Statistical Services Offered

Back to List of Services

Regression Analysis and Forecasting

Regression Analysis is a technique for determining the significance of the predictor (or independent) variables (the X's) in explaining the variability or behavior of the response (or dependent) variable (the Y's) and for predicting its values given the values of the predictor variables. For linear regression analysis, the assumptions are: the response variable (the Y's) is continuous; the mean of the Y's is accurately modeled by a linear function of the X's; the random error term has a normal distribution with a mean of zero and a constant variance; and the errors are independent. One method for verifying these assumptions is to plot the residuals versus the predicted values and versus the predictor variables.

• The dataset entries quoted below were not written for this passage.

(* ===== verification/Disk.v ===== *)
(** * The block device: the interface between the disk's readers and writers

    [stam/virtio.h] promises its clients three calls: [virtio_blk_present],
    [virtio_blk_read] and [virtio_blk_write], on sectors of 512 bytes.  The
    class below is that promise with the laws the clients rely on; the GPT
    reader, the FAT reader and the partitioner are proved against it.  A disk
    held in a map implements it, so that every client runs. *)
From S2P Require Import Prelude.

Definition SECTOR : Z := 512.

Definition sector_ok (b : list Z) : Prop := zlen b = SECTOR /\ bytes_ok b.

#[global] Instance sector_ok_dec b : Decision (sector_ok b).
Proof.
  apply and_dec; [apply _|]. apply Forall_dec. intros x. unfold is_byte. apply _.
Defined.

Class BlockDev (D : Type) := {
  blk_present : D -> bool;
  (** [None]: the call returned [-1]. *)
  blk_read : D -> Z -> option (list Z);
  blk_write : D -> Z -> list Z -> option D
}.

Class BlockDevLaws (D : Type) `{BlockDev D} := {
  (** What a read delivers is a sector. *)
  blk_read_sector d s b : blk_read d s = Some b -> sector_ok b;
  (** A sector written is the sector read. *)
  blk_read_write d s b d' :
    sector_ok b -> blk_write d s b = Some d' -> blk_read d' s = Some b;
  (** And no other sector changes. *)
  blk_read_write_ne d s b d' s' :
    blk_write d s b = Some d' -> s' <> s -> blk_read d' s' = blk_read d s';
  blk_present_write d s b d' :
    blk_write d s b = Some d' -> blk_present d' = blk_present d
}.

(** ** Buffers of several sectors *)
Section chunks.
Context {D : Type} `{BlockDevLaws D}.

Definition chunk (buf : list Z) (j : nat) : list Z := slice buf (SECTOR * Z.of_nat j) SECTOR.

(** Writing [n] sectors of [buf] from sector [lba] on. *)
Fixpoint write_chunks (d : D) (lba : Z) (buf : list Z) (j n : nat) : option D :=
  match n with
  | O => Some d
  | S n =>
      match blk_write d (lba + Z.of_nat j) (chunk buf j) with
      | None => None
      | Some d => write_chunks d lba buf (S j) n
      end
  end.

Lemma chunk_ok buf j :
  bytes_ok buf -> SECTOR * (Z.of_nat j + 1) <= zlen buf -> sector_ok (chunk buf j).
Proof.
  unfold chunk, sector_ok, SECTOR. intros Hb Hl.
  split; [apply zlen_slice; lia|by apply slice_bytes].
Qed.

Lemma write_chunks_read d lba buf j n d' s :
  bytes_ok buf -> write_chunks d lba buf j n = Some d' ->
  SECTOR * Z.of_nat (j + n) <= zlen buf ->
  blk_read d' s =
    if (lba + Z.of_nat j <=? s) && (s <? lba + Z.of_nat (j + n))
    then Some (chunk buf (Z.to_nat (s - lba))) else blk_read d s.
Proof.
  intros Hb. revert d j. induction n as [|n IH]; intros d j Hw Hl; cbn [write_chunks] in Hw.
  { simplify_eq. zbool. }
  destruct (blk_write d (lba + Z.of_nat j) (chunk buf j)) as [d1|] eqn:Ew; [|done].
  unfold SECTOR in *.
  rewrite (IH _ (S j)) by (done || lia).
  destruct (decide (s = lba + Z.of_nat j)) as [->|Hne].
  - rewrite (proj2 (Z.leb_gt _ _)) by lia. cbn [andb].
    rewrite (proj2 (Z.leb_le _ _)), (proj2 (Z.ltb_lt _ _)) by lia. cbn [andb].
    replace (Z.to_nat (lba + Z.of_nat j - lba)) with j by lia.
    eapply blk_read_write; [|done]. apply chunk_ok; [done|unfold SECTOR; lia].
  - rewrite (blk_read_write_ne _ _ _ _ _ Ew Hne).
    replace (j + S n)%nat with (S j + n)%nat by lia.
    destruct (Z.leb_spec (lba + Z.of_nat (S j)) s), (Z.leb_spec (lba + Z.of_nat j) s); try lia; done.
Qed.

Lemma write_chunks_present d lba buf j n d' :
  write_chunks d lba buf j n = Some d' -> blk_present d' = blk_present d.
Proof.
  revert d j. induction n as [|n IH]; intros d j Hw; cbn [write_chunks] in Hw; [by simplify_eq|].
  destruct (blk_write _ _ _) as [d1|] eqn:Ew; [|done].
  rewrite (IH _ _ Hw). by eapply blk_present_write.
Qed.
End chunks.

(** ** A disk held in a map *)
Record ramdisk := RamDisk { rd_sectors : Z; rd_map : gmap Z (list Z) }.

Definition zero_sector : list Z := zeros SECTOR.

Definition ram_read (d : ramdisk) (s : Z) : option (list Z) :=
  if (0 <=? s) && (s <? rd_sectors d) then
    match rd_map d !! s with
    | Some b => if decide (sector_ok b) then Some b else None
    | None => Some zero_sector
    end
  else None.

Definition ram_write (d : ramdisk) (s : Z) (b : list Z) : option ramdisk :=
  if (0 <=? s) && (s <? rd_sectors d) then
    Some (RamDisk (rd_sectors d) (<[s := b]> (rd_map d)))
  else None.

#[global] Instance ramdisk_dev : BlockDev ramdisk := {|
  blk_present _ := true; blk_read := ram_read; blk_write := ram_write
|}.

Lemma zero_sector_ok : sector_ok zero_sector.
Proof. split; [done|apply zeros_bytes]. Qed.

#[global] Instance ramdisk_laws : BlockDevLaws ramdisk.
Proof.
  split; cbn; unfold ram_read, ram_write; intros.
  - repeat case_match; simplify_eq; [done|apply zero_sector_ok].
  - case_match; simplify_eq. cbn. rewrite H1, lookup_insert_eq.
    by rewrite decide_True.
  - case_match; simplify_eq. cbn. by rewrite lookup_insert_ne.
  - done.
Qed.

Definition blank (n : Z) : ramdisk := RamDisk n ∅.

Polynomial regression is a type of multiple linear regression where powers of variables (e.g., quadratic and/or cubic terms) and cross-product (or interaction) terms are included in the model. Polynomial regression models are linear in the parameters (or coefficients) and are therefore a type of linear regression. It is generally recommended to build hierarchically well-formulated models: a model which includes a variable to a power should also include all lower powers of the variable and a model which has a cross product term should also include each of the individual variable terms.

Multicollinearity is a common problem with polynomial models. As higher order terms are added to the model, they tend to be highly correlated with one another. A technique for minimizing this problem is to recenter the variables by subtracting the sample mean from each observed value.

Nonlinear Regression: A linear regression model is linear in the parameters (or coefficients). This means there is only one parameter in each term of the model and each parameter is a multiplicative constant of the independent variables(s) of that term. A nonlinear model is nonlinear in the parameters and cannot be linearized by a transformation of the equation. Nonlinear models cannot be solved explicitly, and iterative methods must be used to estimate the parameters. Specification of the starting values for the parameters is a critical part of this process. In SAS software, the NLin procedure is used for nonlinear regression models.

Poisson Regression: As mentioned previously, the general linear model assumes: the response variable (the Y's) is continuous; the mean of the Y's is accurately modeled by a linear function of the X's; and the random error term has a normal distribution. Generalized linear models extend the general linear model in two ways: 1.) the distribution of the random error can come from the family of exponential distributions (e.g., binomial and Poisson) rather than only the normal distribution as assumed in the general linear model; and 2.) the relationship between the mean of the Y's and linear function of the X's (the link function) can be any monotonic function rather than only the identity function as prescribed by the general linear model.

A Poisson regression model with no random effects belongs to the class of generalized linear regression models and is fit in SAS software with the GenMod procedure. If the model includes random effects, it belongs to the class of generalized linear regression mixed models and is fit with the GLIMMIX procedure which became available as of SAS 9.1.

Poisson regression is an application of the generalized linear model in which the response variable is a count, the distribution is Poisson, and the link function is the natural logarithm. The Poisson regression model is used extensively in many different fields. Phenomena which involve a count of events in which large counts would be rare are candidates for Poisson regression analysis. The distribution of these counts tends to be skewed to the right, usually with a large number of zero occurrences. Examples are number of: bank failures, loan defaults, doctor's visits, injuries in a work place, and recreational trips.